Shane Bowman - There’s a lot of expectations already for the 6-foot-3, 260-pound Bowman, who came from powerhouse Bellevue. Will he play inside? Outside? 3-Technique? That’s certainly one of the questions, but Bowman has the versatility and athleticism to do a lot of things. A lot of his future will obviously be decided by what plan his position coaches, as well as Strength and Conditioning Coach Tim Socha, do with him in the off-season. Will they try and lean Bowman out so he can be more of an end? Will they bulk him up to play inside? We’ll get the answer to those questions the moment he lines up in the spring.

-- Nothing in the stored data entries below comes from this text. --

Definition op_ok (op : kv_op) : Prop :=
  match op with
  | KSet key v => valid_key key /\ Forall is_byte v /\ zlen v < 65536
  | KAlloc key len => valid_key key /\ 0 <= len < 65536
  | KGet key | KDelete key => valid_key key
  | KRestart | KWipe => True
  end.

(** The calls of the implementation. *)
Definition nc_exec (op : kv_op) : NC kv_res :=
  match op with
  | KSet key v => b ← norcow_set key (Some v) (zlen v); mret (RStatus b)
  | KAlloc key len => b ← norcow_set key None len; mret (RStatus b)
  | KGet key =>
      r ← norcow_get key;
      match r with
      | None => mret (RValue None)
      | Some (p, l) =>
          s ← getS;
          v ← ptr_read (norcow_active_sector s) p l; mret (RValue (Some v))
      end
  | KDelete key => b ← norcow_delete key; mret (RStatus b)
  | KRestart =>
      s ← getS;
      putS (NorcowState (nc_flash s) 0 0 0 0) ≫= fun _ =>
      norcow_init ≫= fun _ => mret (RStatus true)
  | KWipe => norcow_wipe ≫= fun _ => mret (RStatus true)
  end.

Fixpoint nc_run (ops : list kv_op) : NC (list kv_res) :=
  match ops with
  | [] => mret []
  | op :: ops => r ← nc_exec op; rs ← nc_run ops; mret (r :: rs)
  end.

(** The abstract machine: a finite map.  A store is refused only when the
    entry does not fit beside the other entries, and then the old value of the
    key is gone. *)
Inductive kv_step : gmap Z (list Z) -> kv_op -> kv_res -> gmap Z (list Z) -> Prop :=
| kv_set m key v : kv_step m (KSet key v) (RStatus true) (<[key := v]> m)
| kv_set_full m key v :
    NORCOW_SECTOR_SIZE < map_used (delete key m) + 4 + zlen v ->
    kv_step m (KSet key v) (RStatus false) (delete key m)
| kv_alloc m key len :
    kv_step m (KAlloc key len) (RStatus true) (<[key := zrep len 255]> m)
| kv_alloc_full m key len :
    NORCOW_SECTOR_SIZE < map_used (delete key m) + 4 + len ->
    kv_step m (KAlloc key len) (RStatus false) (delete key m)
| kv_get m key : kv_step m (KGet key) (RValue (m !! key)) m
| kv_delete m key :
    kv_step m (KDelete key) (RStatus (bool_decide (is_Some (m !! key)))) (delete key m)
| kv_restart m : kv_step m KRestart (RStatus true) m
| kv_wipe m : kv_step m KWipe (RStatus true) ∅.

2015 Preview - There’s no question that replacing a couple of All-Americans - as well as all that production - is going to be a monster task for the remaining Washington defensive linemen. Let’s be realistic; they aren’t going to do it overnight. They aren’t going to be able to pick up where players like Kikaha and Shelton left off. It’s just not going to happen. But instead of relying on four main players because they were playing so well, Kwiatkowski and Choate have a chance now to build some legitimate depth, quality in numbers that could really help them over the long stretch of the season. For starters, they can redshirt all the true freshmen, something they weren’t able to do last year. There’s a chance that Rice, who suffered a season-ending knee injury, might even delay his enrollment until next winter to work on his leg strength and to even out the numbers a little bit. We’ve already seen glimpses of what Mathis, Tupou, and Qualls can do; now it’s up to the other upperclassmen like Finau and Turpin to start pulling their weight. Since their bios are mostly incomplete, is it possible they could come out of the woodwork and big 2015 seasons? Anything is possible, but so far there’s nothing to suggest that’s going to happen. More than likely the surprises are going to come from last year’s redshirting class, as well as true sophomore Will Dissly. Dissly, already at 275 pounds, will continue to get bigger, faster, and stronger, and could be paired inside with either Gaines or the massive Vita Vea. Bowman also has a chance to break out, and Johnson appears to be a Kikaha-Type in waiting, a true pass rusher that does so relentlessly.